Watch companies and watch photographers have long been doing this without any insight from psychology students (though, interestingly, it only became common in watch ads around the 1950s, according to Hodinkee). I like to take a watch photo myself, from time to time, and if I want it to look more polished (like for a review) I'll often set the hands to 10:10 — and I'm not doing so in order to sell any watches.
To be precise, most watches are set to just before 10:10, like 10:08 or so. This is so that the minute hand doesn't overlap with the 2 o'clock index, allowing you to see both the hand and and the index clearly. If you see a smiley face and that helps watch companies move marginally more product, well, that's a bonus.
There are no conspiracies or deep mysteries of the human mind in watch ads, just the unassailable reasoning: because it looks good.
Other watch settings for photography
Why not set the hands to 1:50? The reason 10:10 is more ideal is that it helps balance other elements on the dial, most typically the seconds hand and date display. You'll find that seconds hands are usually positioned on the 9 o'clock side of the dial in order to compensate for the longer minute hand — not to mention the common 3 o'clock positioning of date displays. The aim is for balance rather than strict symmetry because a watch dial is never going to be perfectly symmetrical, anyway.

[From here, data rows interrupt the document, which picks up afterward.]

(* ===== verification/Race.v ===== *)
(** * Schedules of two concurrent requests

    On the system of Reference.v: a browser reloads the profile while it signs
    out, and the cached session outlives the sign-out; two sign-ups race for one
    address. *)
From S2P Require Import SignUp SignIn SignOut GetMe.
From S2P Require Import Prelude Program GoText GoEncoding GoTime GoJson Errors Tenant User Session Outbox Ports PortSpec Invariant Http Middleware Handlers Router Service Reference Adapters Interleave Witnesses.
#[local] Open Scope Z_scope.

(** [schedule]: which request makes the next call. *)
Fixpoint run_schedule (schedule : list nat) (pool : list Request) (s : Sys) : list Request * Sys :=
  match schedule with
  | [] => (pool, s)
  | i :: rest =>
    match pool !! i with
    | Some (Vis e k) => let '(o, s') := answer _ e s in run_schedule rest (<[i := k o]> pool) s'
    | _ => run_schedule rest pool s
    end
  end.

Section Schedule.
Context (ttl : Duration) (dummy : PasswordHash) (secure : bool) (allowed : list string) (doc : string).

Lemma run_schedule_flight schedule pool s :
  rtc (flight plain_verifies ttl dummy secure allowed doc) (pool, s) (run_schedule schedule pool s).
Proof.
  revert pool s. induction schedule as [|i rest IH]; intros pool s; [apply rtc_refl|]. cbn [run_schedule].
  destruct (pool !! i) as [[a|R e k]|] eqn:E; [apply IH| |apply IH].
  pose proof (answer_meets R e s) as Hm. destruct (answer R e s) as [o s'].
  eapply rtc_l; [|apply IH]. by eapply flight_call.
Qed.
End Schedule.

(** ** The schedule *)

Definition app : Handler := server (168 * Hour) (plain_hash "dummy") true ["https://app.example"] "{}".

Definition me : Request := app (new_ctx (ada_request "GET" "/api/v1/crm/public/identity/profile/me" "")).
Definition sign_out : Request :=
  app (new_ctx (ada_request "DELETE" "/api/v1/crm/public/identity/sessions/current" "https://app.example")).

(** Ada has signed up; her cache entry has been evicted. *)
Definition before : Sys := set_cache ∅ with_ada.

Definition status (p : Request) : option Z :=
  match p with Ret (_, c) => Some (StatusCode (response c)) | _ => None end.

(** The profile request reads the active session row; the whole sign-out
    follows; then the profile request writes the session to the cache. *)
Definition race : list nat := repeat 0%nat 7 ++ repeat 1%nat 19 ++ repeat 0%nat 6.
Definition after_race : list Request * Sys := run_schedule race [me; sign_out] before.

(** The session row of Ada. *)
Definition ada_row (s : Sys) : option Session.Session := sessions (committed s) !! Session.id ada_session.

Lemma before_wf : wf before.
Proof. destruct with_ada_wf as [H _]. split; [exact H|]. by intros key body ttl. Qed.

(** C26: two requests of one session, the profile and the sign-out, can be
    interleaved so that the sign-out is confirmed with 204, the session row is
    revoked, and yet the next request with the same cookie is served as
    authenticated: the profile request has written the session to the cache after
    the sign-out deleted it.  The schedule is one of the interleavings of
    [flight], from a state that satisfies the invariant, and no call fails. *)
Theorem cached_session_outlives_sign_out :
  wf before
  /\ rtc (flight plain_verifies (168 * Hour) (plain_hash "dummy") true ["https://app.example"] "{}")
       ([me; sign_out], before) after_race
  /\ map status after_race.1 = [Some 200; Some 204]
  /\ (exists x t, ada_row after_race.2 = Some x /\ Session.revokedAt x = Some t)
  /\ status (Ret (exec answer me after_race.2).1) = Some 200.
Proof.
  split; [exact before_wf|]. split.
  { unfold after_race. exact (run_schedule_flight _ _ _ _ _ race [me; sign_out] before). }
  split; [by vm_compute|]. split; [|by vm_compute].
  assert (is_Some (ada_row after_race.2 ≫= Session.revokedAt)) as [t Ht] by (vm_compute; eexists; reflexivity).
  apply bind_Some in Ht as (x & Hx & Ht). exact (ex_intro _ x (ex_intro _ t (conj Hx Ht))).
Qed.

(** ** Two sign-ups for one address *)

Definition sign_up_of (address password : string) : Request :=
  app (new_ctx (MkRequest "POST" "/api/v1/crm/public/identity/sign-up"
    (fun h => if bool_decide (h = "Origin") then "https://app.example"
              else if bool_decide (h = "Content-Type") then "application/json" else "") (fun _ => "") "test"
    (json_text "{'email':'" +:+ address +:+ json_text "','password':'" +:+ password +:+ json_text "'}") "127.0.0.1:1234")).

(** Both hash their passwords, call by call in turns; the first to open its
    transaction commits, the second finds the address taken. *)
Definition two_up : list Request := [sign_up_of "ada@example.com" "correct horse battery"; sign_up_of " ADA@example.com" "another good password"].
Definition in_turns : list nat := concat (repeat [0%nat; 1%nat] 3) ++ repeat 0%nat 30 ++ repeat 1%nat 30.
Definition after_two : list Request * Sys := run_schedule in_turns two_up start.

(** Both are accepted and answered: one account, one refusal. *)
Lemma interleaved_requests_safe_witness :
  map status after_two.1 = [Some 201; Some 409] /\ size (users (committed after_two.2)) = 1%nat
  /\ consistent (committed after_two.2) /\ forall a c, Ret (a, c) ∈ after_two.1 -> a = Returned tt.
Proof.
  split; [by vm_compute|]. split; [by vm_compute|].
  apply (interleaved_requests_safe plain_verifies (168 * Hour) (plain_hash "dummy") true
           ["https://app.example"] "{}" 1700000000000000000 after_two.1 after_two.2).
  rewrite <- (surjective_pairing after_two).
  eapply rtc_l; [apply (flight_accept _ _ _ _ _ _ [])|]. eapply rtc_l; [apply (flight_accept _ _ _ _ _ _ [_])|].
  exact (run_schedule_flight _ _ _ _ _ in_turns two_up start).
Defined.
(** * melinda-batch-update-cli: validation orchestrator and batch walk

    A shallow embedding of [src/operations.js] (the record validation and
    fix operations) and of the [fixmultiple] branch and [fixAll] of
    [src/cli.js], with the properties the specification states about them.

    Layout:
    - [JS]: the fragment of the JavaScript semantics the code relies on
      (strings as UTF-16 code units, [Number] applied to a string, IEEE-754
      binary64 comparisons, [Math.round]);
    - [Lodash]: [_.chunk];
    - [Operations]: [isValid], [validateRecord], [fix] as resumable
      processes over the collaborators (catalog client and validator);
    - [Cli]: the [fixmultiple] set-up and the [fixAll] walk as a transition
      function driven by the environment (clock, replies, timers). *)

From Stdlib Require Import ZArith NArith Bool Ascii String Lia.
From Stdlib Require Import Floats.SpecFloat.
From stdpp Require Import base list.

Local Open Scope Z_scope.

(* ===================================================================== *)
(** * The JavaScript fragment                                            *)
(* ===================================================================== *)

Module JS.

(** A JavaScript string is a sequence of UTF-16 code units. *)
Definition JSString := list N.

Definition ch (a : ascii) : N := N_of_ascii a.

(** Embedding of a literal (every character of a Rocq string is one code
    unit below 256). *)
Definition js (s : string) : JSString := map ch (list_ascii_of_string s).

(** A JavaScript number is an IEEE-754 binary64 value. *)
Definition JSNumber := spec_float.

Definition prec := 53.
Definition emax := 1024.

Definition NaN : JSNumber := S754_nan.

(** The number denoted by an integer literal or an array length. *)
Definition num (z : Z) : JSNumber := binary_normalize prec emax z 0 false.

What about the date? Though far less standardized than 10:10, the 8th is a popular date for many watch brands. Yes, it's naturally symmetrical, but it also doesn't hurt that 8 is considered a lucky number in the massively important Chinese market.
Many brands have standardized settings for publicity photos: Seiko seconds hands are usually set to around 47 seconds where often long counterweights don't obscure any other dial elements; it often sets its date to Monday, the 6th. Rolex likes Monday, the 26th. Oris sets its watches to 7:53:07 (essentially the standard hand positions, but switched). Parmigiani promotional photos set the hands to reference the time its founder was born: 7:08am, December 2, 1950 — visual balance be damned.
We've mostly been talking about analog watches, but does the same apply to digital displays? Casio materials consistently show its digital watches set to June 30, 10:58:50. Nobody knows exactly why, but it's a pretty good bet that it simply looks balanced and helps showcase the watch's features.